### EXCERPTED RECORDS

(** C7.  [fetchWinds] returns the empty object when the request throws, when
    the status is not a success, when the body is not JSON, and when the
    hourly time series is missing or empty; it never throws.  When the time
    series is a non-empty array, each field is read from its series at index
    [length(time) - 1]; for a series that is an array (or is missing) that is
    the entry at that position. *)
Theorem fetchWinds_empty_or_last_entry :
  forall B : Builtins,
    fetchWinds B NetworkError = None
    /\ (forall body, fetchWinds B (Response false body) = None)
    /\ fetchWinds B (Response true None) = None
    /\ (forall j,
          nullish (series j "time") = true \/ series j "time" = VArr [] ->
          fetchWinds B (Response true (Some j)) = None)
    /\ (forall j t times,
          series j "time" = VArr (t :: times) ->
          let i := sub (of_nat (List.length (t :: times))) (Fin 1) in
          fetchWinds B (Response true (Some j))
          = Some {| w_wind500 := get_index_opt B (series j "windspeed_500hPa") i;
                    w_dir500 := get_index_opt B (series j "winddirection_500hPa") i;
                    w_wind700 := get_index_opt B (series j "windspeed_700hPa") i;
                    w_dir700 := get_index_opt B (series j "winddirection_700hPa") i |})
    /\ (forall s k,
          match s with VArr _ | VUndefined | VNull => True | _ => False end ->
          get_index_opt B s (sub (of_nat (S k)) (Fin 1)) = entry s k).
Proof.
  intros B. repeat apply conj; try reflexivity.
  - intros j H. unfold fetchWinds, read_winds.
    destruct (nullish j) eqn:Hj.
    { destruct j; try discriminate; reflexivity. }
    rewrite (get_hourly j Hj). cbn [bind].
    rewrite (get_opt_series j "time" eq_refl).
    destruct H as [H | H].
    + destruct (series j "time"); try discriminate; reflexivity.
    + rewrite H. reflexivity.
  - intros j t times H i. subst i. unfold fetchWinds, read_winds.
    assert (Hj : nullish j = false)
      by (apply (series_present j "time" _ H); reflexivity).
    rewrite (get_hourly j Hj). cbn [bind].
    rewrite !get_opt_series by reflexivity.
    rewrite H.
    change (get_opt (VArr (t :: times)) "length")
      with (VNum (of_nat (List.length (t :: times)))).
    cbn [coalesce nullish List.length].
    rewrite truthy_length_succ. cbn [negb ToNumber bind]. reflexivity.
  - intros s k. apply get_index_opt_entry.
Qed.

Lemma fetchWinds_empty_or_last_entry_witness :
  let hourly :=
    VObj [("time", VArr [VStr "t0"; VStr "t1"; VStr "t2"]);
          ("windspeed_700hPa", VArr [VNum (Fin 5); VNum (Fin 6); VNum (Fin 7)]);
          ("winddirection_700hPa", VArr [VNum (Fin 90); VNum (Fin 91); VNull]);
          ("windspeed_500hPa", VArr [VNum (Fin 1); VNum (Fin 2)])]%string in
  let j := VObj [("hourly"%string, hourly)] in
  (forall B,
      fetchWinds B (Response true (Some j))
      = Some {| w_wind500 := VUndefined; w_dir500 := VUndefined;
                w_wind700 := VNum (Fin 7); w_dir700 := VNull |})
  /\ (forall B,
        fetchWinds B (Response true (Some (VObj [("hourly"%string,
                                                  VObj [("time"%string, VArr [])])])))
        = None).
Proof.
  cbv zeta. split.
  - intros B.
    destruct (fetchWinds_empty_or_last_entry B) as (_ & _ & _ & _ & H & He).
    match goal with
    | |- fetchWinds B (Response true (Some ?j)) = _ =>
        rewrite (H j (VStr "t0") [VStr "t1"; VStr "t2"] eq_refl)
    end.
    cbv zeta. cbn [List.length].
    rewrite !He by exact I. reflexivity.
  - intros B.
    destruct (fetchWinds_empty_or_last_entry B) as (_ & _ & _ & H & _).
    apply H. right. reflexivity.
Defined.

End WindLookup.

(** ** Dictionaries *)

Lemma own_dict_set {A : Type} (o : dict A) (k k' : string) (v : A) :
  own (dict_set o k v) k' = if String.eqb k' k then Some v else own o k'.
Proof.
  induction o as [ | [k0 v0] o IH]; simpl.
  - reflexivity.
  - destruct (String.eqb k k0) eqn:E; simpl.
    + apply String.eqb_eq in E. subst k0.
      destruct (String.eqb k' k); reflexivity.
    + destruct (String.eqb k' k0) eqn:E'.
      * apply String.eqb_eq in E'. subst k0.
        rewrite String.eqb_sym in E. now rewrite E.
      * exact IH.
Qed.

Lemma own_None_iff {A : Type} (o : dict A) (k : string) :
  own o k = None <-> ~ In k (insertion_order o).
Proof.
  unfold insertion_order.
  induction o as [ | [k0 v0] o IH]; simpl; [tauto | ].
  destruct (String.eqb k k0) eqn:E.
  - apply String.eqb_eq in E. subst. split; [discriminate | tauto].
  - apply String.eqb_neq in E. rewrite IH. split.
    + intros H [H' | H']; [now subst | tauto].
    + tauto.
Qed.

Lemma keys_dict_set {A : Type} (o : dict A) (k : string) (v : A) :
  insertion_order (dict_set o k v) =
  match own o k with
  | Some _ => insertion_order o
  | None => insertion_order o ++ [k]
  end.
Proof.
  unfold insertion_order.
  induction o as [ | [k0 v0] o IH]; simpl; [reflexivity | ].
  destruct (String.eqb k k0) eqn:E; simpl; [reflexivity | ].
  rewrite IH. destruct (own o k); reflexivity.
Qed.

### WORK INSTRUCTION
Each line above must be retyped exactly.

### OUTPUT FOR THIS EXERCISE
(** C7.  [fetchWinds] returns the empty object when the request throws, when
    the status is not a success, when the body is not JSON, and when the
    hourly time series is missing or empty; it never throws.  When the time
    series is a non-empty array, each field is read from its series at index
    [length(time) - 1]; for a series that is an array (or is missing) that is
    the entry at that position. *)
Theorem fetchWinds_empty_or_last_entry :
  forall B : Builtins,
    fetchWinds B NetworkError = None
    /\ (forall body, fetchWinds B (Response false body) = None)
    /\ fetchWinds B (Response true None) = None
    /\ (forall j,
          nullish (series j "time") = true \/ series j "time" = VArr [] ->
          fetchWinds B (Response true (Some j)) = None)
    /\ (forall j t times,
          series j "time" = VArr (t :: times) ->
          let i := sub (of_nat (List.length (t :: times))) (Fin 1) in
          fetchWinds B (Response true (Some j))
          = Some {| w_wind500 := get_index_opt B (series j "windspeed_500hPa") i;
                    w_dir500 := get_index_opt B (series j "winddirection_500hPa") i;
                    w_wind700 := get_index_opt B (series j "windspeed_700hPa") i;
                    w_dir700 := get_index_opt B (series j "winddirection_700hPa") i |})
    /\ (forall s k,
          match s with VArr _ | VUndefined | VNull => True | _ => False end ->
          get_index_opt B s (sub (of_nat (S k)) (Fin 1)) = entry s k).
Proof.
  intros B. repeat apply conj; try reflexivity.
  - intros j H. unfold fetchWinds, read_winds.
    destruct (nullish j) eqn:Hj.
    { destruct j; try discriminate; reflexivity. }
    rewrite (get_hourly j Hj). cbn [bind].
    rewrite (get_opt_series j "time" eq_refl).
    destruct H as [H | H].
    + destruct (series j "time"); try discriminate; reflexivity.
    + rewrite H. reflexivity.
  - intros j t times H i. subst i. unfold fetchWinds, read_winds.
    assert (Hj : nullish j = false)
      by (apply (series_present j "time" _ H); reflexivity).
    rewrite (get_hourly j Hj). cbn [bind].
    rewrite !get_opt_series by reflexivity.
    rewrite H.
    change (get_opt (VArr (t :: times)) "length")
      with (VNum (of_nat (List.length (t :: times)))).
    cbn [coalesce nullish List.length].
    rewrite truthy_length_succ. cbn [negb ToNumber bind]. reflexivity.
  - intros s k. apply get_index_opt_entry.
Qed.

Lemma fetchWinds_empty_or_last_entry_witness :
  let hourly :=
    VObj [("time", VArr [VStr "t0"; VStr "t1"; VStr "t2"]);
          ("windspeed_700hPa", VArr [VNum (Fin 5); VNum (Fin 6); VNum (Fin 7)]);
          ("winddirection_700hPa", VArr [VNum (Fin 90); VNum (Fin 91); VNull]);
          ("windspeed_500hPa", VArr [VNum (Fin 1); VNum (Fin 2)])]%string in
  let j := VObj [("hourly"%string, hourly)] in
  (forall B,
      fetchWinds B (Response true (Some j))
      = Some {| w_wind500 := VUndefined; w_dir500 := VUndefined;
                w_wind700 := VNum (Fin 7); w_dir700 := VNull |})
  /\ (forall B,
        fetchWinds B (Response true (Some (VObj [("hourly"%string,
                                                  VObj [("time"%string, VArr [])])])))
        = None).
Proof.
  cbv zeta. split.
  - intros B.
    destruct (fetchWinds_empty_or_last_entry B) as (_ & _ & _ & _ & H & He).
    match goal with
    | |- fetchWinds B (Response true (Some ?j)) = _ =>
        rewrite (H j (VStr "t0") [VStr "t1"; VStr "t2"] eq_refl)
    end.
    cbv zeta. cbn [List.length].
    rewrite !He by exact I. reflexivity.
  - intros B.
    destruct (fetchWinds_empty_or_last_entry B) as (_ & _ & _ & H & _).
    apply H. right. reflexivity.
Defined.

End WindLookup.

(** ** Dictionaries *)

Lemma own_dict_set {A : Type} (o : dict A) (k k' : string) (v : A) :
  own (dict_set o k v) k' = if String.eqb k' k then Some v else own o k'.
Proof.
  induction o as [ | [k0 v0] o IH]; simpl.
  - reflexivity.
  - destruct (String.eqb k k0) eqn:E; simpl.
    + apply String.eqb_eq in E. subst k0.
      destruct (String.eqb k' k); reflexivity.
    + destruct (String.eqb k' k0) eqn:E'.
      * apply String.eqb_eq in E'. subst k0.
        rewrite String.eqb_sym in E. now rewrite E.
      * exact IH.
Qed.

Lemma own_None_iff {A : Type} (o : dict A) (k : string) :
  own o k = None <-> ~ In k (insertion_order o).
Proof.
  unfold insertion_order.
  induction o as [ | [k0 v0] o IH]; simpl; [tauto | ].
  destruct (String.eqb k k0) eqn:E.
  - apply String.eqb_eq in E. subst. split; [discriminate | tauto].
  - apply String.eqb_neq in E. rewrite IH. split.
    + intros H [H' | H']; [now subst | tauto].
    + tauto.
Qed.

Lemma keys_dict_set {A : Type} (o : dict A) (k : string) (v : A) :
  insertion_order (dict_set o k v) =
  match own o k with
  | Some _ => insertion_order o
  | None => insertion_order o ++ [k]
  end.
Proof.
  unfold insertion_order.
  induction o as [ | [k0 v0] o IH]; simpl; [reflexivity | ].
  destruct (String.eqb k k0) eqn:E; simpl; [reflexivity | ].
  rewrite IH. destruct (own o k); reflexivity.
Qed.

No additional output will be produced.